FDP: Vom Beschwerdeführer zur Regierungspartei
An jenem Dienstag obliegt es nach Informationen der „Welt“ ausgerechnet dem FDP-Fraktionsvorsitzenden Christian Dürr, Argumente für die Abschaffung des „Soli“ vorzutragen. Laut BVerfG sind er und seine Mitstreiter der Meinung, „dass die Weitererhebung des ursprünglich mit den Kosten der Wiedervereinigung begründeten Solidaritätszuschlags mit Auslaufen des sogenannten Solidarpakts II am 31. Dezember 2019 verfassungswidrig geworden sei“. Außerdem sähen die Kläger das Recht auf Gleichbehandlung verletzt, weil durch das Gesetz zur Rückführung des Solidaritätszuschlags 1995 (PDF) seit Jahresbeginn 2021 neben Unternehmen nur noch Bürger ab einem bestimmten Einkommensniveau per Soli zur Kasse gebeten würden.

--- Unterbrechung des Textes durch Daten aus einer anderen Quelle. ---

Lemma parse_config cfg rest st :
  forallb section_ok cfg = true -> 0 <= lineno st ->
  exists sec pn n,
    parse (print_config cfg ++ rest) st =
    parse rest (PState sec pn n (error st) (foldl call (user st) (triples cfg))).
Proof.
  revert st. induction cfg as [|[sec kvs] cfg IH]; intros st Hok Hln.
  - exists (section st), (prev_name st), (lineno st). simpl. by destruct st.
  - simpl in Hok. apply andb_true_iff in Hok as [Hsec Hok].
    unfold section_ok in Hsec. simpl in Hsec.
    rewrite !andb_true_iff, Nat.leb_le in Hsec. destruct Hsec as [[Hs Hl] Hkvs].
    assert (print_config ((sec, kvs) :: cfg) ++ rest =
      (print_header sec ++ [newline]) ++
      (print_lines (map print_pair kvs) ++ (print_config cfg ++ rest))) as ->.
    { unfold print_config, print_lines. simpl.
      by rewrite map_app, concat_app, <- !app_assoc. }
    rewrite parse_line, process_header by
      (done || (unfold print_header; rewrite !length_app; simpl; lia)
       || (pose proof (forallb_not_elem name_char newline _ Hs eq_refl);
           unfold print_header; not_in)).
    edestruct (parse_pairs kvs (print_config cfg ++ rest)
      (PState sec [] (lineno st + 1) (error st) (user st))) as [pn ->]; [done|simpl; lia|].
    edestruct (IH (PState sec pn (lineno st + 1 + Z.of_nat (length kvs)) (error st)
      (foldl call (user st) (map (fun kv => (sec, kv.1, kv.2)) kvs))))
      as (sec' & pn' & n' & E); [done|simpl; lia|].
    simpl in *. rewrite E. exists sec', pn', n'.
    unfold triples. simpl. by rewrite foldl_app.
Qed.

End Lines.

Definition tkey (t : str * str * str) : str := MakeKey t.1.1 t.1.2.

Dürr hatte die entsprechende Verfassungsbeschwerde (PDF) zusammen mit einer Handvoll weiterer Liberaler im August 2020 eingereicht. Damals stand die FDP noch in Opposition zur schwarz-roten Merkelregierung, musste sich um Verantwortung für den Haushalt keine Sorgen machen.
Doch trotz der aktuellen Finanzmisere sind die FDP-Beschwerdeführer, Bundesfinanzminister Christian Lindner und Dürr selbst noch immer davon überzeugt, dass der Soli endlich komplett weg muss: „Es gibt keine Rechtfertigung mehr für diese Sonderabgabe“, erklärte Dürr nach Angaben der „Welt“. „Es ist gut, dass das Bundesverfassungsgericht jetzt darüber entscheidet. Ein Urteil bringt Klarheit in die deutsche Politik“.
Bundesfinanzhof und Wirtschaftsexperten halten Soli für verfassungsgemäß
Im Namen der Regierung werden nach „Welt“-Informationen die
Steuerstaatssekretärin Luise Hölscher (CDU) und der Würzburger Verfassungsexperte Prof. Kyrill-Alexander Schwarz auftreten, um den Soli wenigstens in Teilen zu retten.
Um deren Standpunkt zu untermauern, hatte das Bundesfinanzministerium laut „Welt“ eigens eine Expertise (PDF) erstellen lassen: Die Fachleute vom Deutschen Institut für Wirtschaftsforschung (DIW) in Berlin waren darin übereingekommen, dass auf Bundesebene noch immer „einigungsbedingte überproportionale Belastungen“ existierten – und zwar jedes Jahr in einer Höhe von gut 13 Milliarden Euro. Der Soli sei demzufolge nicht zu beanstanden.
Auch der Bundesfinanzhof in München hatte als höchstes deutsches Finanzgericht bereits im Januar 2023 entschieden, dass für die deutsche Wiedervereinigung nach wie vor ein erhöhter Finanzbedarf bestehe (Az: IX R 15/20).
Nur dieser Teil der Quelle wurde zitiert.